Tuesday, October 22, 2013


Why is ObamaCare Such a Big Deal?
You see a thing, and you ask,”Why?”
George Bernard Shaw (1856-1950),  Back to Methuselah (1921)
Talk of Obama’s health law has dominated the news for  3 ½ years now.  People, pundits,  policy makers, and the media can’t seem to write, agitate, contemplate, pontificate, or otherwise relate  to anything else of national importance.  
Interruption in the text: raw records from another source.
(* ===== verification/DirOps.v ===== *)
(** Matching of paths: an element of a path, then paths of several elements. *)

(** * dir.c: an element of a path is matched as its tokens say *)

From S2P Require Import Prelude Util Dir DirSpec.

Lemma peek_nz p : peek p ≠ 0 → p = peek p :: tail p.
Proof. by destruct p as [|c p]. Qed.

Lemma Inc_nz p : peek p ≠ 0 → Inc p = Ok (tail p).
Proof. by destruct p. Qed.

Lemma tail_shorter p : peek p ≠ 0 → (length (tail p) < length p)%nat.
Proof. destruct p; [done|cbn; lia]. Qed.

Section pattern.
Context (pathname escape : bool).

Lemma UNESCAPE_length p : (length (UNESCAPE escape p) ≤ length p)%nat.
Proof. unfold UNESCAPE. destruct (escape && _); [|done]. destruct p; cbn; lia. Qed.

(** The conditional [t++] of the code. *)
Lemma inc_escape p : (if escape && (peek p =? 92) then Inc p else Ok p) = Ok (UNESCAPE escape p).
Proof. unfold UNESCAPE. destruct escape; [|done]. cbn. destruct p as [|c p]; [done|]. cbn. by destruct (c =? 92). Qed.

Lemma not_end p : ISEND pathname p = false → peek p ≠ 0.
Proof. unfold ISEND. intros H E. by rewrite E in H. Qed.

(** ** Sets *)

Lemma ranges_length n p rs e : ranges escape n p = Some (rs, e) → (length e < length p)%nat.
Proof.
  revert p rs e. induction n as [|n IH]; intros p rs e; [done|]. cbn [ranges].
  destruct (Z.eqb_spec (peek p) 93) as [E|]; [intros [= _ <-]; apply tail_shorter; lia|].
  pose proof (UNESCAPE_length p). set (lo := UNESCAPE escape p) in *. destruct (Z.eqb_spec (peek lo) 0) as [|Hlo]; [done|].
  apply tail_shorter in Hlo. destruct (dash (tail lo)) eqn:Hd.
  - apply andb_true_iff in Hd as [Hd _]. apply Z.eqb_eq in Hd.
    pose proof (tail_shorter (tail lo) ltac:(lia)). pose proof (UNESCAPE_length (tail (tail lo))).
    set (hi := UNESCAPE escape (tail (tail lo))) in *. destruct (Z.eqb_spec (peek hi) 0) as [|Hhi]; [done|]. apply tail_shorter in Hhi.
    destruct (ranges escape n (tail hi)) as [[rs' e']|] eqn:E; [|done]. intros [= _ <-]. apply IH in E. lia.
  - destruct (ranges escape n (tail lo)) as [[rs' e']|] eqn:E; [|done]. intros [= _ <-]. apply IH in E. lia.
Qed.

Lemma set_of_length p neg rs e : set_of escape p = Some (neg, rs, e) → (length e < length p)%nat.
Proof.
  unfold set_of. set (q := if _ : bool then tail p else p).
  assert (length q ≤ length p)%nat by (unfold q; destruct (_ || _); destruct p; cbn; lia).
  destruct (ranges escape (S (length q)) q) as [[rs' e']|] eqn:E; [|done]. intros [= _ _ <-]. apply ranges_length in E. lia.
Qed.

(** ** Tokens do not depend on the fuel *)

Lemma toks_body_ext f g p : (∀ q, (length q < length p)%nat → f q = g q) → toks_body pathname escape f p = toks_body pathname escape g p.
Proof.
  intros H. unfold toks_body.
  destruct (Z.eqb_spec (peek p) 42); [by rewrite H by (apply tail_shorter; lia)|].
  destruct (Z.eqb_spec (peek p) 63); [by rewrite H by (apply tail_shorter; lia)|].
  destruct (Z.eqb_spec (peek p) 91).
  - destruct (set_of escape (tail p)) as [[[neg rs] q]|] eqn:Es; [|done]. apply set_of_length in Es.
    rewrite H; [done|]. pose proof (tail_shorter p ltac:(lia)). lia.
  - destruct (ISEND pathname (UNESCAPE escape p)) eqn:Ee; [done|]. apply not_end, tail_shorter in Ee.
    pose proof (UNESCAPE_length p). by rewrite H by lia.
Qed.

Lemma toks_enough n m p : (length p < n)%nat → (length p < m)%nat → toks pathname escape n p = toks pathname escape m p.
Proof.
  revert m p. induction n as [|n IH]; intros [|m] p Hn Hm; [lia|lia|lia|].
  apply toks_body_ext. intros q Hq. apply IH; lia.
Qed.

Lemma tokens_unfold p : tokens pathname escape p = toks_body pathname escape (tokens pathname escape) p.
Proof. apply toks_body_ext. intros q Hq. apply toks_enough; lia. Qed.
End pattern.

(** ** Bracket expressions *)

Section bracket.
Context (nocase escape : bool).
Why is ObamaCare such a big deal?  That’s a question I keep asking myself, and here are my answers.
The health law, the Affordable Care Act,  or the ACA, or ObamaCare:
·         impacts every single American in one way or another, yet it passed without a single GOP vote even though Republicans and conservative Independents comprise roughly 50% of the electorate, in a center-right nation;

·         involves every American, from birth to death, with the health system, who do not yet understand and may ever fear its consequences;

·         is widely misunderstood because of its complexity,  its various stages of implementation,  its different effects on different groups,  and the near impossible task of explaining it;

·         creates apprehension for those 85% of Americans who like their current health plans and doctors and want to keep them;

·         has unrealistic features, such as requiring all government-endorsed health plans to contain 10 “essential health benefits”, even though many enrolling in those plans do not require those benefits which may unnecessarily drive up costs;

·         “mandates,” another word for “forces,” all businesses and all individuals,  to  comply with government regulations, no matter how meddlesome,  time-consuming, or irrelevant these regulations may be to their personal lives or businesses these regulations may be;

·         represents a profound chasm between those who believe in centralized government planning rendered by experts and those who maintain personal liberties and freedom of choice are at stake;

·         shows the weakness and inability of government,  using the most sophisticated computer and electronic surveillance systems,  to  monitor and control individual transactions and choices at the marketplace level;

·         is fraught with loopholes and political favoritism and waivers for 2500 groups who wish to avoid the adverse consequences of the ACA;

·         produces a paralyzing environment among businesses,  who hesitate to hire and expand and engage in pro-growth economic policies, because of  uncertainties and lack of clarity  and details of administrative policies;  and ignores the realities that employers are dropping coverage for millions of workers, spouses, and retirees, and insurance companies have just concelled health plans for 460,000 policy-holders in Florida and California whose plans did not meet government requirements.
 
·         disregards the opinions of ordinary Americans,  who from the beginning,  have distrusted and disapproved of the law and favor its repeal or profound modification;

·         does not understand or recognize that the  American culture in a variegated continental nation - those who live and work outside “the Beltway” do not  necessarily think like the political elite in Washington, D.C.;

·         perhaps because of its most commonly used name,  ObamaCare, and because it represents the singular domestic “signature achievement”  of the Obama administration,  fosters a rigid ideological climate  that says  nothing about the law can be changed unless the President approves or initiates those changes.

But what the health laws strives to do, and this too often gets lost in the news,  is  to cover 50,000 uninsured or underinsured Americans, with government subsidies. At the moment, even this is being challanged in court.

Tweet:  ObamaCare’s virtues and  faults  dominate the political landscape and need sto be resolved before the nation can move on to other issues.